THE ADVANCE REPORTER
Thursday, May 11, 1967
Spotlight On...
M.J. "TUG" WALKER
M.J. (Tug) Walker, son of Mr. and Mrs. Jack Walker, was born October
7, 1891, in Cauthron Township in Logan County, where he grew up. He
attended a country school and at the age of 15 began working in his
father's blacksmith shop where he learned the trade.
On July 9, 1911, he and Miss Louise Holland were united in marriage
by a Justice of [the] Peace, Mr. Clat Wooten of Ione. Mr. and Mrs. Walker
have 6 children, 3 daughters, Mrs. Julia Chilton and Mrs. Grace Organ,
both of Tulsa, Oklahoma and Mrs. Ruth Wilson of Wichita Falls, Texas, 3
sons, Coleman and Gilbert both of Fort Smith and Tillman of North Little
Rock. They have 7 grandchildren and 4 great grandchildren.
Mr. Walker has spent only 3 nights away from his home in his life
and Tulsa, Oklahoma is the fartherest away he has ever been from his
beloved Arkansas.
Before we had funeral homes, Mr. Walker and his parents worked
making caskets and after he married, his wife helped her mother-in-law
trim the caskets. They carded bats out of cotton to line the caskets and
make the pillows. They used black trim for older folks and white for
children.
Mr. and Mrs. Walker have lived in their present home located 2 1/2
miles north of Waldron on Highway 71 for 27 years.

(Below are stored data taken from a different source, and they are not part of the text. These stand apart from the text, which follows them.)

(** * cloudigrade: the image-inspection pipeline of api/clouds/aws/tasks.py

  A shallow embedding of the Celery tasks that stage, dispatch and collect
  image inspections, and of the CloudTrail tag resolution, followed by the
  properties established about them.

  Layout: [Py] holds the Python primitives the tasks rely on, [Models] the
  entity store, [Aws] the provider-side world and the task monad, [Util]
  the helpers the tasks import, [Tasks] the tasks themselves, [Spec] the
  vocabulary of the properties and [Scenario] concrete situations.  The
  decorators of the tasks ([retriable_shared_task], [rewrap_aws_errors])
  act on what a task body raises and are not part of the bodies modelled
  here. *)

From stdpp Require Import gmap strings list fin_maps.
From Stdlib Require Import ZArith Ascii.

Set Warnings "-register-all,-clear-no-such-hyp".

(* ===================================================================== *)
(** ** Python primitives *)
(* ===================================================================== *)

Module Py.

(** [s.endswith(".")] *)
Fixpoint endswith_dot (s : string) : bool :=
  match s with
  | EmptyString => false
  | String c EmptyString => bool_decide (c = "."%char)
  | String _ r => endswith_dot r
  end.

(** [s[:-1]] *)
Fixpoint drop_last (s : string) : string :=
  match s with
  | EmptyString => EmptyString
  | String _ EmptyString => EmptyString
  | String c r => String c (drop_last r)
  end.

(** [s.startswith(p)] *)
Fixpoint startswith (p s : string) : bool :=
  match p, s with
  | EmptyString, _ => true
  | String _ _, EmptyString => false
  | String a p', String b s' => bool_decide (a = b) && startswith p' s'
  end.
(** C4, amended. A second run on the host updated by the commands of the
    first yields no command: for [permission] when the entry for the
    computed key exists, the desired list is free of ["ALL PRIVILEGES"] if
    [present] is true and is not empty if [present] is false; for [user] and
    for [database] always when they make no permission call, and otherwise
    when the entry exists in the grants their delegated call reads and the
    desired list is free of ["ALL PRIVILEGES"]. *)
Theorem second_run_yields_nothing :
  (∀ host user permissions user_hostname database table present flush conn,
     is_Some (mysql_user_grants host user user_hostname conn
                !! database_table database table) →
     (present = true → "ALL PRIVILEGES" ∉ ensure_list permissions) →
     (present = false → ensure_list permissions ≠ []) →
     permission (after_permission host user permissions user_hostname
                                  database table present flush conn)
                user permissions user_hostname database table
                present flush conn = Ok [])
  ∧ (∀ host name present user_hostname password permissions conn,
       (present = true → ∀ perms,
          permissions = Some perms → truthy perms = true →
          is_Some (mysql_user_grants host name "localhost" conn !! "*.*")
          ∧ "ALL PRIVILEGES" ∉ ensure_list perms) →
       unroll (user (after_user host name present user_hostname
                                password permissions conn)
                    name present user_hostname password permissions conn)
       = Ok [])
  ∧ (∀ host name present collate charset db_user user_hostname
       user_permissions conn,
       (present = true → ∀ u perms,
          db_user = Some u → user_permissions = Some perms →
          truthy u = true → truthy perms = true →
          is_Some (mysql_user_grants host u user_hostname default_connection
                     !! database_table name "*")
          ∧ "ALL PRIVILEGES" ∉ ensure_list perms) →
       unroll (database (after_database host name present collate charset
                                        db_user user_hostname user_permissions
                                        conn)
                        name present collate charset
                        db_user user_hostname user_permissions conn)
       = Ok []).
Proof.
  split; [|split].
  - intros. by apply permission_twice.
  - intros. by apply user_twice.
  - intros. by apply database_twice.
Qed.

Mr. Walker, who is loved and admired by all who know him, has over
the years shod horses and repaired plows for practically everyone in
Scott and Logan Counties. At one time he had a grist mill at his
blacksmith shop and ground meal for farmers far and near. He had 85
customers at Ione and back when highway 71 was being built using horses
people would come at night and he would work shoeing their horses by the
lights of a truck at a price of $1.25 to $2.50 a head with him doing the
work and furnishing the shoes. Many a time he would cut and weld 16
wagon wheels and put them on the wagons in a day, sometimes being assisted
by his wife, who has always been at her husbands side when needed.